Feast of St. Stephen: Oh Yeah, I've Got Enemies

St. Stephen
The command to love my enemies never really seemed all that difficult to me.  That's because, I never really felt like I had enemies.  There have never been people in my life that I've wished would come to some catastrophic end.  Mostly, "enemies" always seemed to me to be some sort of ambiguous group of people who lived in some far off country and who were my "enemies" because of some sort of political situation.  So, loving them didn't seem like too much of a challenge because I never really meet these enemies.  Basically, I never had enemies.

Today is the Feast of St. Stephen and the opening collect (prayer) for the Mass suggests that I do have enemies. It almost presumes it.  "Grant, Lord, we pray, that we may imitate what we worship, and so learn to love even our enemies, for we celebrate the heavenly birthday of a man who knew how to pray even for his persecutors."  There you have it. I've got enemies.  You do too.

As I prayed before offering Mass today, I thought about who my enemies are.  They are not some far away and ambiguous collection of combatants.  My enemies are specific.  They are the people who have hurt me in my life.  They are the people who have been uncharitable towards me.  True, I don't ever wish them harm.  I don't sit around imagining what disasters I would like seen visited upon them.  But, the prayer at Mass didn't say, "Grant O Lord that we may not wish fire and brimstone to incinerate our enemies."  It said, "Grant that we may learn to love even our enemies."  

A few things strike me about the prayer.  Firstly, it presumes that we have enemies. It presumes that there are people who seek to hurt us and who have hurt us.  Secondly, it doesn't try to solve the situation by getting rid of our enemies.  Chances are, we will always have people in our lives who do not love us and who do not seek our good.  The solution that the collect offers is not one of "converting  our enemies into our friends."  The solution it offers is for us to love them even though they are our enemies.  Thirdly, I liked the words "learn" and "even."  The prayer doesn't presume that loving our enemies comes easily.  It is something we have to learn.  And it says, "even our enemies."  In other words, loving our enemies doesn't come naturally.

Today, I offered Mass for my enemies.  I prayed for them by name. (Don't worry, nobody else heard me!)  I figured that is a good step towards learning how to love them.   The person who is my enemy is not my enemy because I am against him.  The person who is my enemy is the one who is against me.  He might always be my enemy.  He might always be against me.  I don't have to convert him to be my friend before I can love him.  I have to learn how to love him "even" when he is my enemy.  

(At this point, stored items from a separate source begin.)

Lemma pow_sum_bound ps : StronglySorted gt ps ->
  forall p, Forall (fun q => (q < p)%nat) ps -> 0 <= pow_sum ps < 2 ^ Z.of_nat p.
Proof.
  induction 1 as [|q ps Hs IH Hq]; intros p Hp; cbn [pow_sum]; [lia|].
  apply Forall_cons in Hp as [Hqp _]. specialize (IH q Hq).
  assert (2 ^ Z.of_nat q * 2 <= 2 ^ Z.of_nat p).
  { rewrite Z.mul_comm, <- Z.pow_succ_r, <- Nat2Z.inj_succ by lia. apply Z.pow_le_mono_r; lia. }
  lia.
Qed.

Lemma peak_counts_pow_sum ps fuel :
  StronglySorted gt ps -> Forall (fun q => (q < 64)%nat) ps -> (length ps < fuel)%nat ->
  peak_counts_loop fuel (pow_sum ps) = Ok (map (fun p => 2 ^ Z.of_nat p) ps).
Proof.
  intros Hs. revert fuel. induction Hs as [|q ps Hs IH Hq]; intros fuel Hb Hf;
    (destruct fuel as [|fuel]; [simpl in Hf; lia|]); [done|].
  apply Forall_cons in Hb as [Hq64 Hb]. pose proof (pow_sum_bound ps Hs q Hq) as Hps.
  pose proof (Z.pow_pos_nonneg 2 (Z.of_nat q)) as Hpos.
  assert (Z.log2 (pow_sum (q :: ps)) = Z.of_nat q) as El.
  { apply Z.log2_unique; cbn [pow_sum]; [lia|]. rewrite Z.pow_succ_r by lia. lia. }
  assert (pow_sum (q :: ps) < 2 ^ 64).
  { apply (pow_sum_bound (q :: ps) ltac:(by constructor) 64). by constructor. }
  cbn [peak_counts_loop]. destruct (Z.eqb_spec (pow_sum (q :: ps)) 0) as [E|E].
  { cbn [pow_sum] in E. lia. }
  rewrite shift_top, El by (cbn [pow_sum] in *; lia).
  replace (pow_sum (q :: ps) - 2 ^ Z.of_nat q) with (pow_sum ps) by (cbn [pow_sum]; lia).
  rewrite IH by (done || (simpl in Hf; lia)). done.
Qed.

Section SeriesProofs.
Context `{Blake3}.

Abbreviation MTH := (MTH interior_hash empty_root).

(** The tree head of a run of leaves. *)
Definition series_head (leaves : list bytes) : bytes := MTH (map leaf_node_hash leaves).
Lemma table_leaf_identity_witness :
  canonicalize_schema ex_schema = canonicalize_schema ex_schema
  /\ map (normal_row ex_types) (all_rows ex_batches) = map (normal_row ex_types) (all_rows ex_plain)
  /\ Some (-5) = Some (-5) /\ Some 9 = Some 9 /\ default [] (@None bytes) = default [] (Some [])
  \/ (exists x y, encode_canonical_schema ex_schema = Ok x /\ encode_canonical_schema ex_schema = Ok y /\ x <> y
        /\ @blake3 mix_blake3 x = @blake3 mix_blake3 y)
  \/ (exists x y, @table_preimage mix_blake3 ex_schema ex_types ex_batches (Some (-5)) (Some 9) None = Ok x
        /\ @table_preimage mix_blake3 ex_schema ex_types ex_plain (Some (-5)) (Some 9) (Some []) = Ok y /\ x <> y
        /\ @blake3 mix_blake3 x = @blake3 mix_blake3 y).
Proof.
  apply (@table_leaf_identity ex_cast ex_cast_laws mix_blake3 ex_schema ex_schema ex_types ex_types ex_batches ex_plain
    (Some (-5)) (Some (-5)) (Some 9) (Some 9) None (Some []) ex_table_hash);
    [apply ex_table_wf; by left | apply ex_table_wf; by right | vm_compute; reflexivity | vm_compute; reflexivity].
Defined.

Lemma table_leaf_incremental_witness :
  (hs ← @table_hasher_new mix_blake3 ex_schema 3 (rows_len ex_types (all_rows ex_batches)) (Some (-5)) (Some 9) None;
   hs ← @write_batches ex_cast hs ex_plain;
   @table_hasher_finish mix_blake3 hs) = Ok ex_table_hash
  <-> @table_leaf_hash_canonical ex_cast mix_blake3 ex_schema ex_batches (Some (-5)) (Some 9) None = Ok ex_table_hash.
Proof.
  apply (@table_leaf_incremental ex_cast ex_cast_laws mix_blake3 ex_schema ex_types ex_batches ex_plain (Some (-5)) (Some 9) None);
    [apply ex_table_wf; by left | check_batches | vm_compute; reflexivity | vm_compute; discriminate].
Defined.
Lemma chosen_read ch i hs fuel :
  chosen ch i hs -> (length hs <= fuel)%nat -> read_cover fuel ch i E = Ok hs.
Proof.
  intros H. revert fuel. induction H as [|i j h hs Hi Hj H IH]; intros fuel Hf.
  - destruct fuel; simpl; by rewrite bool_decide_true by done.
  - destruct fuel as [|fuel]; simpl in Hf; [lia|]. simpl. rewrite bool_decide_false by lia. rewrite Hi.
    rewrite (bind_eq _ _ hs); [done|]. apply IH. lia.
Qed.

(** What the tables record of point [i]. *)
Definition recorded (t : Tables) (i : nat) : Prop :=
  (best_count t !! i = Some None /\ forall hs, ~ cover_path i hs)
  \/ exists hs, chosen (choice t) i hs /\ best_path i hs
       /\ best_count t !! i = Some (Some (Z.of_nat (length hs))) /\ (length hs <= E - i)%nat.

(** The points from [k] on are done. *)
Record done_from (k : nat) (t : Tables) : Prop := {
  done_count : length (best_count t) = length out;
  done_choice : length (choice t) = length out;
  done_rest : forall i, (i < k)%nat -> (k <= E)%nat -> best_count t !! i = Some None /\ choice t !! i = Some None;
  done_recorded : forall i, (k <= i <= E)%nat -> recorded t i;
}.

(** The state of the loop over the transitions of [i], with [pre] behind it. *)
Definition relaxed (t : Tables) (i : nat) (pre : list edge) (t' : Tables) : Prop :=
  exists b c, t' = {| best_count := <[i := b]> (best_count t); choice := <[i := c]> (choice t) |}
    /\ best_of t pre b c.
Lemma recompute_ok index hs : recompute index hs hs = Ok hs.
Proof.
  revert index. induction hs as [|h hs IH]; intros index; simpl; [done|].
  rewrite bool_decide_true by done. cbn [negb]. by rewrite (bind_eq _ _ _ (IH _)).
Qed.

Lemma bind_range_ok {T} whole start (leaves : list T) f :
  0 <= start -> start + Z.of_nat (length leaves) <= Z.of_nat (length whole) -> Z.of_nat (length whole) <= u64_max ->
  map f leaves = take (length leaves) (drop (Z.to_nat start) whole) ->
  bind_and_recompute_range whole start (Z.of_nat (length leaves)) leaves f
  = Ok (start + Z.of_nat (length leaves), map f leaves).
Proof.
  intros Hs0 Hle Hb Hm. unfold bind_and_recompute_range, checked_add.
  destruct (Z.ltb_spec u64_max (start + Z.of_nat (length leaves))); [lia|]. cbn [mbind outcome_bind].
  destruct (Z.ltb_spec (Z.of_nat (length whole)) (start + Z.of_nat (length leaves))); [lia|].
  replace (Z.to_nat (start + Z.of_nat (length leaves) - start)) with (length leaves) by lia.
  rewrite <- Hm. by rewrite (bind_eq _ _ _ (recompute_ok 0 _)).
Qed.

Lemma sum_leaves_ok acc counts :
  Forall (fun c => 0 <= c) counts -> acc + foldr Z.add 0 counts <= u64_max ->
  sum_leaves acc counts = Ok (acc + foldr Z.add 0 counts).
Proof.
  intros Hc. revert acc. induction Hc as [|c counts Hc Hcs IH]; intros acc Hb; simpl in *; [by rewrite Z.add_0_r|].
  assert (0 <= foldr Z.add 0 counts) by (clear -Hcs; induction Hcs; simpl; lia).
  unfold checked_add. destruct (Z.ltb_spec u64_max (acc + c)); [lia|]. cbn [mbind outcome_bind]. rewrite IH by lia. f_equal. lia.
Qed.

Lemma sum_counts_ok acc ds :
  counts_ok ds -> acc + units ds <= u64_max -> sum_counts acc ds = Ok (acc + units ds).
Proof.
  intros Hc. revert acc. induction Hc as [|d ds Hd Hds IH]; intros acc Hb; simpl in *; [by rewrite Z.add_0_r|].
  pose proof (units_nonneg ds Hds). destruct (Z.ltb_spec u64_max (acc + d_count d)); [lia|]. rewrite IH by lia. f_equal. lia.
Qed.

Lemma binding_ok mh m whole kind :
  series_object_hash m = Ok mh -> sm_kind m = kind -> manifest_of m whole ->
  verify_manifest_binding mh m whole kind = Ok tt.
Proof.
  intros Hh Hk [Hc Hr]. unfold verify_manifest_binding. rewrite (bind_eq _ _ _ Hh).
  rewrite (bool_decide_true (mh = mh)), (bool_decide_true (sm_kind m = kind)) by done. cbn [negb].
  rewrite Hc, Z.eqb_refl. cbn [negb]. rewrite (bind_eq _ _ _ Hr).
  by rewrite (bool_decide_true (leaf_merkle_root m = leaf_merkle_root m)).
Qed.

(** The totals of the whole series, when the pack covers it. *)
Definition totals_agree (m : SeriesManifest) (ds : list PackLeafDescriptor) (logical : Z) : Prop :=
  sm_logical_count m = logical
  /\ sm_min m = fold_left (aggregate Z.min) (map d_min ds) None
  /\ sm_max m = fold_left (aggregate Z.max) (map d_max ds) None.
(** [finish] and the comparison with the leaf's hash. *)
Definition finish_table_leaf (path : bytes) (index : nat) (ls : list CapsuleLeaf) (h : TableHasher) : cres unit :=
  computed ← map_err (fun _ => LeafHashing path (Z.of_nat index)) (table_hasher_finish h);
  match ls !! index with
  | None => Panic
  | Some l => if bool_decide (computed = cl_hash l) then Ok tt else Err (LeafMismatch path (Z.of_nat index))
  end.

Definition write_table (path : bytes) (index : nat) (h : TableHasher) (b : RecordBatch) : cres TableHasher :=
  map_err (fun _ => LeafHashing path (Z.of_nat index)) (table_hasher_write h b).

(** * In memory *)

Fixpoint scan_objects (read : Reads) (path : bytes) (node_schema : option bytes) (ls : list CapsuleLeaf) (objects : list CapsuleObject) (st : Scan)
  : cres Scan :=
  match objects with
  | [] => Ok st
  | o :: objects =>
      b ← read (co_hash o);
      _ ← verify_payload o b;
      st ← scan_object false path node_schema ls b st;
      scan_objects read path node_schema ls objects st
  end.
(* ===== verification/CapsuleIncremental.v ===== *)
(** Incremental verification of a recovery capsule against a prior manifest,
    [content/capsule.rs], what full verification establishes, and the claims on
    both, with a small capsule as the example. *)

From stdpp Require Import base list numbers gmap sets sorting strings options.
From Stdlib Require Import ZArith Lia.
From S2P Require Import Prelude RustStd RustText EntryType Wire CanonicalJson Tree MerkleTree SeriesMerkle SeriesLeaf SeriesManifest TableLeaf TableRows Capsule CapsuleStream CapsuleTable CapsuleVerify.

Open Scope Z_scope.

(** * Incremental verification *)

(** Where a node has as many objects as leaves, each object holds its leaf. *)
Definition aligned (es : list CapsuleEntry) : Prop :=
  forall e k s os ls, e ∈ es -> node_streams e = Some (k, s, os, ls) -> length os = length ls ->
    Forall2 (fun o l => co_size o = cl_count l) os ls.

(** The directories agree on the objects they share, as content-addressed stores do. *)
Definition same_objects (d1 d2 : store) : Prop := forall h b1 b2, d1 !! h = Some b1 -> d2 !! h = Some b2 -> b1 = b2.

Section Incremental.
#[local] Set Default Proof Using "Type*".
Context `{Blake3} `{JsonParser} `{ManifestSerde} `{ArrowCast} `{Parquet} `{FileReads}.

Lemma same_cut ls cs :
  Forall2 (fun l c => Z.of_nat (length c) = cl_count l) ls cs -> stream_matches ls (concat cs) -> Forall2 leaf_segment ls cs.
Proof.
  intros Hl (segs & Hs & E). revert cs Hl E. induction Hs as [|l seg ls segs [Hlen Hh] _ IH]; intros cs Hl E; inversion Hl; subst; [constructor|].
  cbn [concat] in E. apply app_inj_1 in E as [-> E]; [|lia]. constructor; [done|by apply IH].
Qed.

Lemma segments_match ls cs : Forall2 leaf_segment ls cs -> stream_matches ls (concat cs).
Proof. intros Hs. by exists cs. Qed.

Lemma contents_left d1 d2 os : Forall (fun o => is_Some (d1 !! co_hash o)) os -> contents (d1 ∪ d2) os = contents d1 os.
Proof.
  intros Hp. unfold contents. apply map_ext_in. intros o Ho%list_elem_of_In. rewrite Forall_forall in Hp. destruct (Hp o Ho) as [b Hb].
  by rewrite (lookup_union_Some_l _ _ _ _ Hb), Hb.
Qed.

Lemma lookup_shared (d1 d2 : store) h b : same_objects d1 d2 -> d2 !! h = Some b -> (d1 ∪ d2) !! h = Some b.
Proof. intros Hs Hb. rewrite lookup_union, Hb. destruct (d1 !! h) as [b'|] eqn:E; cbn; [|done]. by rewrite (Hs _ _ _ E Hb). Qed.

Lemma contents_right d1 d2 os :
  same_objects d1 d2 -> Forall (fun o => is_Some (d2 !! co_hash o)) os -> contents (d1 ∪ d2) os = contents d2 os.
Proof.
  intros Hs Hp. unfold contents. apply map_ext_in. intros o Ho%list_elem_of_In. rewrite Forall_forall in Hp. destruct (Hp o Ho) as [b Hb].
  by rewrite (lookup_shared d1 d2 _ b Hs Hb), Hb.
Qed.

(** The pairs the loop keeps are the staged ones; the others are in the prior manifest. *)
Lemma staged_pairs_spec dir path prior pairs staged :
  staged_pairs dir path prior pairs = Ok staged ->
  staged = filter (fun p => is_Some (dir !! co_hash p.1)) pairs
  /\ Forall (fun p => verify_payload_file dir p.1 = Ok tt) staged
  /\ Forall (fun p => dir !! co_hash p.1 = None -> p ∈ prior) pairs.
Proof.
  revert staged. induction pairs as [|[o l] pairs IH]; intros staged E; cbn [staged_pairs] in E.
  { apply Ok_inj in E as <-. split; [done|]. split; constructor. }
  unfold staged_payload_exists in E. destruct (dir !! co_hash o) as [b|] eqn:Eb; cbn [is_some] in E.
  - apply bind_Ok in E as ([] & Hv & E). apply bind_Ok in E as (rest & Hr & <-%Ok_inj). destruct (IH _ Hr) as (-> & Hf & Hp).
    rewrite filter_cons_True by (cbn; by rewrite Eb). split; [done|]. split; constructor; try done. cbn. congruence.
  - case_bool_decide as Hin; [|done]. destruct (IH _ E) as (-> & Hf & Hp).
    rewrite filter_cons_False by (cbn; rewrite Eb; by intros [? ?]). split; [done|]. split; [done|]. by constructor.
Qed.

Lemma payload_file_size (dir : store) o :
  (forall h b, dir !! h = Some b -> Z.of_nat (length b) <= u64_max) -> verify_payload_file dir o = Ok tt ->
  exists b, dir !! co_hash o = Some b /\ Z.of_nat (length b) = co_size o.
Proof.
  intros Hfit Hv. apply verify_payload_file_spec in Hv as (b & Hb & Hv); [|intros b; apply Hfit]. exists b. split; [done|].
  unfold verify_payload in Hv. destruct (negb _); [done|]. by destruct (Z.eqb_spec (Z.of_nat (length b)) (co_size o)).
Qed.

Lemma verify_streams_entry f t n es r e k s os ls :
  verify_streams f t n es = Ok r -> e ∈ es -> node_streams e = Some (k, s, os, ls) ->
  match k with FilePayload => f (ce_path e) os ls = Ok tt | TablePayload => t (ce_path e) s os ls = Ok tt end.
Proof.
  revert n. induction es as [|x es IH]; intros n E He Hn; [set_solver|]. cbn [verify_streams] in E. apply elem_of_cons in He as [<-|He].
  - unfold node_streams in Hn. destruct (ce_node e); try done. injection Hn as -> -> -> ->. apply bind_Ok in E as ([] & Hk & _). by destruct k.
  - destruct (ce_node x); [by eapply IH..|]. apply bind_Ok in E as ([] & _ & E). destruct (negb _); [done|]. apply bind_Ok in E as (n' & _ & E). by eapply IH.
Qed.

Lemma find_node_elem path es n : find_node path es = Some n -> exists e, e ∈ es /\ ce_path e = path /\ ce_node e = n.
Proof.
  unfold find_node. destruct (List.find _ es) as [e|] eqn:E; [|done]. intros [= <-]. apply find_some in E as [He Hp].
  exists e. rewrite list_elem_of_In. split; [done|]. split; [by apply bool_decide_eq_true in Hp|done].
Qed.

Context (m prior : CapsuleManifest) (dir pdir : store) (root : bytes) (rep : CapsuleVerifyReport).
Context (Hwf : wf_manifest m) (Hpwf : wf_manifest prior).
Context (Hfit : forall h b, dir !! h = Some b -> Z.of_nat (length b) <= u64_max).
Context (Hpfit : forall h b, pdir !! h = Some b -> Z.of_nat (length b) <= u64_max).
Context (Hsame : same_objects dir pdir) (Hal : aligned (cm_entries m)) (Hpal : aligned (cm_entries prior)).
Context (Hpv : validate_manifest prior = Ok tt) (Hprior : verify_capsule_payload_directory_at_root prior pdir root = Ok rep).
Context (Hmv : validate_manifest m = Ok tt).

(** What full verification of the prior manifest gives for a file entry of it. *)
Lemma prior_stream e s os ls :
  e ∈ cm_entries prior -> node_streams e = Some (FilePayload, s, os, ls) ->
  Forall (fun o => exists b, pdir !! co_hash o = Some b /\ Z.of_nat (length b) = co_size o) os /\ stream_matches ls (concat (contents pdir os)).
Proof.
  intros He Hn. pose proof Hprior as E. unfold verify_capsule_payload_directory_at_root in E.
  apply bind_Ok in E as (all & Ha & E). apply bind_Ok in E as (p & Hp & E). apply bind_Ok in E as (q & Hq & _).
  pose proof (streams_in_closure _ _ _ _ _ _ _ Ha He Hn) as Hin. apply verify_objects_all in Hp.
  assert (Forall (fun o => exists b, pdir !! co_hash o = Some b /\ Z.of_nat (length b) = co_size o) os) as Hpres.
  { rewrite Forall_forall in *. intros o Ho. apply payload_file_size; [exact Hpfit|]. by apply Hp, Hin. }
  split; [done|]. pose proof (verify_streams_entry _ _ _ _ _ _ _ _ _ _ Hq He Hn) as Hs. cbn in Hs.
  eapply verify_file_stream_directory_spec; [| |exact Hs].
  - eapply Forall_impl; [exact Hpres|]. intros o (b & -> & _). by eexists.
  - eapply valid_counts, valid_streams; [exact Hpv|exact Hpwf|exact He|exact Hn].
Qed.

That prayer touched me today in its humanity.  It acknowledges the reality of enemies (it doesn't skip over it or try to pretend it is not real), it acknowledges the difficulty in loving "even" them, and it acknowledges that this is something we "learn" to do.  

As St. Stephen was being killed, he prayed for his enemies and thus, he loved them.  On this Feast of St. Stephen, maybe we could all think about those people who do not treat us with charity and ask God to help us to learn how to love "even" them.  By loving them--especially through praying for them--we may not ever win them over to be our friends.  But, we will prove ourselves to be true friends of the One who has loved us "even" when we have not loved Him.

Christmas brings extraordinary graces to us.  May this Christmas Season bring us the grace to love even those who are our enemies.